Once the line with "intros Hd. unfold drm_mode_object_find." is found in the data, output it and each following line exactly, up to and including the line with "intros r s'", and nothing before or after.
* * * * *
Lemma dev_planes ext s l : dev_ok ext s -> map (show None None) l = map (show None None) (planes s) -> dev_ok ext (set_planes l s).
Proof.
  intros [H1 H2 H3 H4 H5 H6 H7 H8 H9 H10 H11 H12] E. split; try done. intros n p Hp. destruct (H4 n p Hp) as (o & Ho & Hn).
  exists o. split; [|done]. destruct p as [a|c|p|a]; try done. simpl in *.
  assert (forall (k : list plane) i, p_base <$> k !! i = p_base <$> map (show None None) k !! i) as Hmap.
  { intros k i. rewrite list_lookup_fmap. by destruct (k !! i). }
  by rewrite Hmap, E, <-Hmap.
Qed.

Lemma map_alter {A B} (f : A -> B) (g : A -> A) i l : (forall y, f (g y) = f y) -> map f (alter g i l) = map f l.
Proof.
  intros E. revert i. induction l as [|y l IH]; intros [|i]; simpl; try done; [by rewrite E|]. f_equal. apply IH.
Qed.

Lemma keeps_set_crtcs s l : map (set_old_fb None) l = map (set_old_fb None) (crtcs s) -> keeps s (set_crtcs l s).
Proof. intros E. split; try done. intros a f Ef. exists f. split; [done|]. by destruct f. Qed.
Lemma keeps_set_planes s l : map (show None None) l = map (show None None) (planes s) -> keeps s (set_planes l s).
Proof. intros E. split; try done. intros a f Ef. exists f. split; [done|]. by destruct f. Qed.

(** ** The configuration of a CRTC *)

(** The first loop notes what every CRTC shows. *)
Lemma note_old_run ext r s : dev_ok ext s -> cnt_ok r s ->
  wp (for_ (seq 0 (length (crtcs s))) (fun c => fb ← fb_of c; upd_crtc c (set_old_fb fb)))
    (fun _ s' => dev_ok ext s' /\ cnt_ok r s' /\ keeps s s' /\ drv s' = drv s /\ planes s' = planes s /\
       forall c, (c < length (crtcs s))%nat -> exists cr, crtcs s' !! c = Some cr /\ old_fb cr = crtc_fb (drv s) c) s.
Proof.
  intros Hd Hc. apply (wp_for (fun l1 _ s' => dev_ok ext s' /\ cnt_ok r s' /\ keeps s s' /\ drv s' = drv s /\
    planes s' = planes s /\ forall c, c ∈ l1 -> exists cr, crtcs s' !! c = Some cr /\ old_fb cr = crtc_fb (drv s) c)).
  - split_and!; try done. intros c Hin. by apply elem_of_nil in Hin.
  - intros l1 c l2 s1 El (Hd1 & Hc1 & Hk1 & Dr1 & P1 & Ho1). rewrite wp_bind, wp_fb_of.
    assert (c < length (crtcs s1))%nat as Hlt.
    { rewrite (keeps_crtcs s s1 Hk1). assert (c ∈ seq 0 (length (crtcs s))) as Hin by (rewrite El; set_solver).
      apply elem_of_seq in Hin. lia. }
    destruct (lookup_lt_is_Some_2 _ _ Hlt) as [cr Ecr]. apply (wp_crtc_upd c cr); [done|].
    assert (map (set_old_fb None) (alter (set_old_fb (crtc_fb (drv s1) c)) c (crtcs s1)) = map (set_old_fb None) (crtcs s1)) as Em
      by by apply map_alter.
    split; [by apply dev_crtcs|]. split; [done|]. split; [etrans; [done|by apply keeps_set_crtcs]|]. split; [done|].
    split; [done|]. intros c' Hc'. simpl. apply elem_of_app in Hc' as [Hc'|Hc'%list_elem_of_singleton].
    + destruct (decide (c = c')) as [<-|Hne]; [|rewrite list_lookup_alter_ne by done; by apply Ho1].
      rewrite list_lookup_alter_eq, Ecr. eexists. split; [done|]. simpl. by rewrite Dr1.
    + subst c'. rewrite list_lookup_alter_eq, Ecr. eexists. split; [done|]. simpl. by rewrite Dr1.
  - intros s1 (Hd1 & Hc1 & Hk1 & Dr1 & P1 & Ho1). split_and!; try done. intros c Hlt. apply Ho1, elem_of_seq. lia.
Qed.
(* ===== verification/FbLife.v ===== *)
(** * Framebuffers: identifiers, lookups, creation and removal

    The operations that give out identifiers and references: looking up a framebuffer,
    making one for an object of the user, taking its identifier away, and removing it.
    All allocations succeed here; what a failed one does is in FbRuns. *)

From S2P Require Import Prelude Sums HandleTable Idr Modes Gem Tiling FbFormat Framebuffer ModeIoctl FbFacts FbShow.

Open Scope Z_scope.

Section Life.
Context {G T D : Type} `{HandleTableLaws G T oid} `{KmsLaws D}.
Abbreviation device := (device (G := G) (T := T) (D := D)).
Implicit Types (s : device) (base : nat -> Z) (a x : nat).

(** ** Finding *)

Lemma obj_find_run ext s n type : dev_ok ext s ->
  wp (drm_mode_object_find n type) (fun r s' => s' = s /\
    (forall p, r = Some p -> used_ids (crtc_idr s) !! n = Some p /\ exists o, base_at s p = Some o /\ obj_type o = type /\ type_ok p o)) s.
Proof.
  intros Hd. unfold drm_mode_object_find. rewrite wp_bind, wp_gets. unfold idr_find.
  destruct (used_ids (crtc_idr s) !! n) as [p|] eqn:Ep; [|by apply wp_ret].
  destruct (d_base _ _ Hd n p Ep) as (o & Ho & Hn & Ht). rewrite wp_bind. apply (wp_base_of p _ _ o); [done|]. apply wp_ret.
  split; [done|]. intros q. destruct (Z.eqb_spec (obj_type o) type) as [E|]; [|done]. simpl.
  destruct (negb (id o =? n)); [done|]. intros [= <-]. split; [done|]. by exists o.
Qed.

Lemma find_crtc_run ext s n : dev_ok ext s ->
  wp (find_crtc n) (fun r s' => s' = s /\
    (forall c, r = Some c -> used_ids (crtc_idr s) !! n = Some (PCrtc c) /\ is_Some (crtcs s !! c))) s.
Proof.
  intros Hd. unfold find_crtc. rewrite wp_bind. eapply wp_mono; [by apply (obj_find_run ext s n)|].
  intros r s' [-> Hr]. apply wp_ret. split; [done|]. intros c Hc. destruct r as [[| | |]|]; try done. injection Hc as ->.
  destruct (Hr _ eq_refl) as (Hu & o & Ho & _). split; [done|]. simpl in Ho. by destruct (crtcs s !! c).
Qed.
Lemma resume_ok s ts t : inv s (t :: ts) -> wp (resume t) (fun l s' => inv s' (l ++ ts)) s.
Proof.
  intros Hi. destruct (i_dev _ _ Hi) as [ext Hd]. pose proof (i_held _ _ Hi) as Hh.
  pose proof (i_threads _ _ Hi) as Hts. apply Forall_cons in Hts as [Htok _].
  assert (forall x, reg s x <= holders s ts x) as Hr by apply reg_holders.
  destruct t as [f a|a|a|[|a l]|r n|set mode|fl cr a]; cbn [resume].
  - rewrite wp_bind. eapply wp_mono; [by apply add_to_file_run|]. intros n s' Hi'. by apply wp_ret.
  - by apply wp_ret.
  - rewrite wp_bind. assert (held (plus (holders s ts) a 1) s) as Hh1.
    { eapply held_ext; [|exact Hh]. intros x. by rewrite (holders_plus _ _ _ a). }
    eapply wp_mono; [by apply (fb_remove_run ext (holders s ts))|]. intros [] s' (Hd' & Hh' & Hk & _). apply wp_ret.
    apply (keeps_next ext s s' ts (TRemove a) []); try done. by apply held_nil.
  - apply wp_ret. apply (keeps_next ext s s ts (TDrop []) []); try done. eapply held_ext; [|exact Hh].
    intros x. by rewrite holders_cons.
  - rewrite wp_bind. assert (held (plus (fun x => holders s ts x + occurs x l) a 1) s) as Hh1.
    { eapply held_ext; [|exact Hh]. intros x. rewrite holders_cons by done. unfold plus.
      change (refs x (TDrop (a :: l))) with (one (a = x) + occurs x l). rewrite (one_iff (x = a) (a = x)) by done. lia. }
    eapply wp_mono; [eapply (unref_held ext _ s a Hd Hh1)|].
    + intros x. specialize (Hr x). pose proof (occurs_nonneg x l). lia.
    + intros [] s' (Hd' & Hh' & Hs). apply wp_ret.
      apply (keeps_next ext s s' ts (TDrop (a :: l)) [TDrop l]); try done; [by apply same_keeps| |by repeat constructor].
      eapply held_ext; [|exact Hh']. intros x. simpl. lia.
  - rewrite wp_bind. assert (forall y, owns y (TPlane r n) = 0) as Hw by done.
    assert (held (fun x => holders s ts x + one (next_fb n = Some x)) s) as Hh1.
    { eapply held_ext; [|exact Hh]. intros x. rewrite holders_cons by done. destruct n; simpl; rewrite ?one_none, ?one_some; done. }
    eapply wp_mono; [apply (plane_commit_run ext (holders s ts) s r n Hd Hh1 Hr)|].
    + intros p Hp. by destruct n as [|q|q cr a]; simpl in *; simplify_eq.
    + intros [ret l] s' (Hd' & Hh' & Hk). apply wp_ret. apply (keeps_next ext s s' ts (TPlane r n) [TDrop l]); try done; [|by repeat constructor].
      eapply held_ext; [|exact Hh']. intros x. simpl. lia.
  - rewrite wp_bind. assert (held (fun x => holders s ts x + one (set_fb set = Some x)) s) as Hh1.
    { eapply held_ext; [|exact Hh]. intros x. by rewrite holders_cons. }
    pose proof (i_modes _ _ Hi) as Hma.
    eapply wp_mono; [apply (set_commit_run ext (holders s ts) s set mode Hd Hh1 Hr)|].
    + intros m ->. by apply Forall_cons in Hma as [Hma _].
    + intros v s' (Hd' & Hh' & Hc). apply wp_ret. apply (inv_next mode ext s s' ts (TSet set mode) []); try done.
      * by apply held_nil.
      * by intros m ->.
  - rewrite wp_bind. assert (held (plus (holders s ts) a 1) s) as Hh1.
    { eapply held_ext; [|exact Hh]. intros x. by rewrite (holders_plus _ _ _ a). }
    eapply wp_mono; [by apply (flip_commit_run ext (holders s ts))|]. intros v s' (Hd' & Hh' & Hk). apply wp_ret.
    apply (keeps_next ext s s' ts (TFlip fl cr a) []); try done. by apply held_nil.
Qed.
Lemma getfb_handle_run ext base s f a : dev_ok ext s -> held (plus base a 1) s -> is_Some (object_idrs (objs s) !! f) ->
  (forall x, 0 <= base x) -> room (objs s) -> ht_ok 2 (counters (objs s)) ->
  (forall t, object_idrs (objs s) !! f = Some t -> Z.of_nat (size (ht_map t)) < ht_capacity) ->
  wp (getfb_handle f a) (fun _ s' => exists g al, s' = set_objs g (set_allocs al s) /\ dev_ok ext s' /\
    forall f', is_Some (object_idrs (objs s) !! f') -> is_Some (object_idrs g !! f')) s.
Proof.
  intros Hd Hh [t Ht] Hb Hroom Hok Hcap. pose proof (h_cnt _ _ Hh a) as Hx. simpl in Hx. rewrite plus_eq in Hx.
  pose proof (cnt_upper s a). specialize (Hb a). destruct (fbs s !! a) as [fb|] eqn:Ef; [|lia].
  unfold getfb_handle. rewrite wp_bind. apply (wp_get_fb a fb); [done|]. rewrite wp_bind. apply wp_next_alloc.
  intros ok al. destruct (d_obj _ _ Hd a fb Ef) as [o Eo]. rewrite wp_bind, wp_opt. exists o. split; [done|]. rewrite wp_on_gem.
  change (objs (set_allocs al s)) with (objs s).
  assert (1 <= fbs_on o (fbs s)) as Hon.
  { unfold fbs_on. etrans; [|apply (mtotal_pos _ _ a fb); [intros; apply one_range|done]]. simpl. by rewrite one_yes. }
  destruct (objects (objs s) !! o) as [ob|] eqn:Eob.
  2: { destruct (gi_gone _ _ _ (d_gem _ _ Hd) o Eob) as [Hz _]. pose proof (d_ext _ _ Hd o). simpl in Hz. lia. }
  destruct (handle_create_run _ _ (objs s) f t o ok (d_gem _ _ Hd) (d_named _ _ Hd)) as (ret & nid & g & Eg & Hg & Hnm & _); try done.
  - by apply Hcap.
  - intros ob' Eob'. specialize (Hroom o ob' Eob'). lia.
  - exists (ret, nid), g. rewrite Eg. split; [done|]. exists g, al. split; [done|]. split.
    + destruct Hd. by split.
    + by apply (handle_create_files 2 f o ok (objs s) ret nid g).
Qed.
(* ===== verification/ModeFacts.v ===== *)
(** * The tests on what user space asks for

    Modes from user space and back, the part of a framebuffer that a CRTC or a plane
    shows. *)

From stdpp Require Import strings.
From S2P Require Import Prelude HandleTable Idr Modes Gem Tiling FbFormat Framebuffer ModeIoctl.

Open Scope Z_scope.

(** A record of user space as its types allow it: 16 and 32 bits, a name that ends in its
    array. *)
Record modeinfo_ok (u : drm_mode_modeinfo) : Prop := {
  mo_16 : Forall (fun v => 0 <= v < 2 ^ 16) [u_hdisplay u; u_hsync_start u; u_hsync_end u; u_htotal u; u_hskew u;
    u_vdisplay u; u_vsync_start u; u_vsync_end u; u_vtotal u; u_vscan u];
  mo_32 : Forall (fun v => 0 <= v < 2 ^ 32) [u_clock u; u_vrefresh u; u_flags u; u_type u];
  mo_name : (String.length (u_name u) < DRM_DISPLAY_MODE_LEN)%nat }.

Lemma substring_all n s : (String.length s <= n)%nat -> String.substring 0 n s = s.
Proof.
  revert n. induction s as [|ch s IH]; intros [|n] Hn; simpl in *; try done; [lia|]. f_equal. apply IH. lia.
Qed.

(** The conversion of a mode refuses exactly clocks and refresh rates that are not
    ints, and what it accepts is what the mode is reported as again. *)
Theorem umode_roundtrip u : modeinfo_ok u ->
  match drm_crtc_convert_umode u with
  | inl ret => ret = - ERANGE /\ (INT_MAX < u_clock u \/ INT_MAX < u_vrefresh u)
  | inr m => u_clock u <= INT_MAX /\ u_vrefresh u <= INT_MAX /\ drm_crtc_convert_to_umode m = u
  end.
Proof.
  intros [H16 H32 Hn]. unfold drm_crtc_convert_umode.
  destruct (Z.gtb_spec (u_clock u) INT_MAX) as [Hc|Hc]; cbn [orb]; [by split; [|left]|].
  destruct (Z.gtb_spec (u_vrefresh u) INT_MAX) as [Hv|Hv]; [by split; [|right]|].
  split; [done|]. split; [done|]. unfold drm_crtc_convert_to_umode. cbn [clock hdisplay hsync_start hsync_end htotal hskew
    vdisplay vsync_start vsync_end vtotal vscan vrefresh flags type name].
  repeat (rewrite Forall_cons in H16). repeat (rewrite Forall_cons in H32). destruct H16 as (? & ? & ? & ? & ? & ? & ? & ? & ? & ? & _), H32 as (? & ? & ? & ? & _).
  unfold DRM_DISPLAY_MODE_LEN in *. rewrite !(substring_all _ (u_name u)) by lia.
  rewrite !u32_small, !Z.mod_small by done. by destruct u.
Qed.

(** A mode fits the framebuffer exactly when the rectangle it shows, turned where the
    CRTC turns it, lies inside: the unsigned arithmetic of the test hides nothing. *)
Theorem viewport_sound invert m x y fw fh : 0 <= hdisplay m < 2 ^ 31 -> 0 <= vdisplay m < 2 ^ 31 ->
  0 <= x <= INT_MAX -> 0 <= y <= INT_MAX -> 0 <= fw < 2 ^ 32 -> 0 <= fh < 2 ^ 32 ->
  viewport_ok invert m x y fw fh = true <->
    x + (if invert then vdisplay m else hdisplay m) <= fw /\ y + (if invert then hdisplay m else vdisplay m) <= fh.
Proof.
  intros Hh Hv Hx Hy Hfw Hfh. unfold viewport_ok, INT_MAX in *.
  assert (forall hd vd, 0 <= hd < 2 ^ 31 -> 0 <= vd < 2 ^ 31 ->
    negb ((u32 hd >? fw) || (u32 vd >? fh) || (u32 x >? u32 (fw - hd)) || (u32 y >? u32 (fh - vd))) = true <-> x + hd <= fw /\ y + vd <= fh) as Hgo.
  { intros hd vd Hhd Hvd. rewrite negb_true_iff, !orb_false_iff, !Z.gtb_ltb, !Z.ltb_ge.
    rewrite (u32_small hd), (u32_small vd), (u32_small x), (u32_small y) by lia. split.
    - intros (((H1 & H2) & H3) & H4). rewrite u32_small in H3, H4 by lia. lia.
    - intros [H1 H2]. rewrite !u32_small by lia. lia. }
  destruct invert; by apply Hgo.
Qed.

(** C12: A plane shows part of a framebuffer only where the driver knows the format, the
    part lies inside the framebuffer in its 16.16 coordinates, and the place on the screen
    has ints for its corners; -EINVAL, -ENOSPC and -ERANGE say which fails first. *)
Theorem plane_fits_sound formats fmt fw fh r : 0 <= fw < 2 ^ 16 -> 0 <= fh < 2 ^ 16 ->
  Forall (fun v => 0 <= v < 2 ^ 32) [src_x r; src_y r; src_w r; src_h r; crtc_w r; crtc_h r] ->
  let inside := src_x r + src_w r <= fw * 2 ^ 16 /\ src_y r + src_h r <= fh * 2 ^ 16 in
  let on_screen := crtc_w r <= INT_MAX /\ crtc_h r <= INT_MAX /\ crtc_x r + crtc_w r <= INT_MAX /\ crtc_y r + crtc_h r <= INT_MAX in
  (plane_fits formats fmt fw fh r = - EINVAL <-> fmt ∉ formats) /\
  (plane_fits formats fmt fw fh r = - ENOSPC <-> fmt ∈ formats /\ ~ inside) /\
  (plane_fits formats fmt fw fh r = - ERANGE <-> fmt ∈ formats /\ inside /\ ~ on_screen) /\
  (plane_fits formats fmt fw fh r = 0 <-> fmt ∈ formats /\ inside /\ on_screen).
Proof.
  intros Hfw Hfh Hr inside on_screen. rewrite !Forall_cons in Hr. destruct Hr as (Hsx & Hsy & Hsw & Hsh & Hcw & Hch & _).
  unfold plane_fits. assert (existsb (Z.eqb fmt) formats = true <-> fmt ∈ formats) as Hin.
  { rewrite existsb_exists, list_elem_of_In. split; [intros (z & Hz & E%Z.eqb_eq); by subst|].
    intros Hz. exists fmt. by rewrite Z.eqb_refl. }
  destruct (existsb (Z.eqb fmt) formats); cbn [negb]; [assert (fmt ∈ formats) as Hf by by apply Hin|].
  2: { assert (fmt ∉ formats) as Hf by (intros Hf%Hin; done). unfold EINVAL, ENOSPC, ERANGE. by split_and!; split; try tauto. }
  rewrite !Z.shiftl_mul_pow2, !(u32_small (_ * _)) by lia.
  match goal with |- context [if ?b then - ENOSPC else _] => assert (b = false <-> inside) as Hb end.
  { unfold inside. rewrite !orb_false_iff, !Z.gtb_ltb, !Z.ltb_ge. split.
    - intros (((H1 & H2) & H3) & H4). rewrite u32_small in H2, H4 by lia. lia.
    - intros [H1 H2]. rewrite !u32_small by lia. lia. }
  match goal with |- context [if ?b then - ERANGE else _] => assert (b = false <-> on_screen) as Hs end.
  { unfold on_screen. rewrite !orb_false_iff, !Z.gtb_ltb, !Z.ltb_ge. lia. }
  match goal with |- context [if ?b then - ENOSPC else _] => destruct b end.
  - assert (~ inside) by (intros Hi%Hb; done). unfold EINVAL, ENOSPC, ERANGE. by split_and!; split; try tauto.
  - assert inside by by apply Hb. match goal with |- context [if ?b then - ERANGE else _] => destruct b end.
    + assert (~ on_screen) by (intros Hi%Hs; done). unfold EINVAL, ENOSPC, ERANGE. by split_and!; split; try tauto.
    + assert on_screen by by apply Hs. unfold EINVAL, ENOSPC, ERANGE. by split_and!; split; try tauto.
Qed.

(** ** At work *)

(** Bounds of fields that are known. *)
Ltac in_range := repeat (apply Forall_cons_2; [simpl; lia|]); apply Forall_nil_2.

Definition vga60 : drm_mode_modeinfo := mk_modeinfo 25175 640 656 752 800 0 480 490 492 525 0 60 10 64 "640x480".

Lemma umode_roundtrip_witness : exists m, drm_crtc_convert_umode vga60 = inr m /\ drm_crtc_convert_to_umode m = vga60.
Proof.
  assert (modeinfo_ok vga60) as H by (split; [in_range|in_range|vm_compute; lia]).
  pose proof (umode_roundtrip vga60 H) as Hr. destruct (drm_crtc_convert_umode vga60) as [ret|m] eqn:E.
  - vm_compute in E. discriminate E.
  - exists m. split; [reflexivity|]. exact (proj2 (proj2 Hr)).
Defined.

(** The last source line that fits, and one more. *)
Lemma plane_fits_sound_witness :
  plane_fits [7] 7 640 480 (mk_rects 0 0 640 480 0 65536 (640 * 65536) (479 * 65536)) = 0 /\
  (plane_fits [7] 7 640 480 (mk_rects 0 0 640 480 0 65537 (640 * 65536) (479 * 65536)) = - ENOSPC <->
   7 ∈ [7] /\ ~ (0 + 640 * 65536 <= 640 * 2 ^ 16 /\ 65537 + 479 * 65536 <= 480 * 2 ^ 16)).
Proof.
  split; [vm_compute; reflexivity|].
  apply (plane_fits_sound [7] 7 640 480 (mk_rects 0 0 640 480 0 65537 (640 * 65536) (479 * 65536))); try lia.
  in_range.
Defined.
* * * * *
▸ **Task response**
  intros Hd. unfold drm_mode_object_find. rewrite wp_bind, wp_gets. unfold idr_find.
  destruct (used_ids (crtc_idr s) !! n) as [p|] eqn:Ep; [|by apply wp_ret].
  destruct (d_base _ _ Hd n p Ep) as (o & Ho & Hn & Ht). rewrite wp_bind. apply (wp_base_of p _ _ o); [done|]. apply wp_ret.
  split; [done|]. intros q. destruct (Z.eqb_spec (obj_type o) type) as [E|]; [|done]. simpl.
  destruct (negb (id o =? n)); [done|]. intros [= <-]. split; [done|]. by exists o.
Qed.

Lemma find_crtc_run ext s n : dev_ok ext s ->
  wp (find_crtc n) (fun r s' => s' = s /\
    (forall c, r = Some c -> used_ids (crtc_idr s) !! n = Some (PCrtc c) /\ is_Some (crtcs s !! c))) s.
Proof.
  intros Hd. unfold find_crtc. rewrite wp_bind. eapply wp_mono; [by apply (obj_find_run ext s n)|].
  intros r s' [-> Hr]. apply wp_ret. split; [done|]. intros c Hc. destruct r as [[| | |]|]; try done. injection Hc as ->.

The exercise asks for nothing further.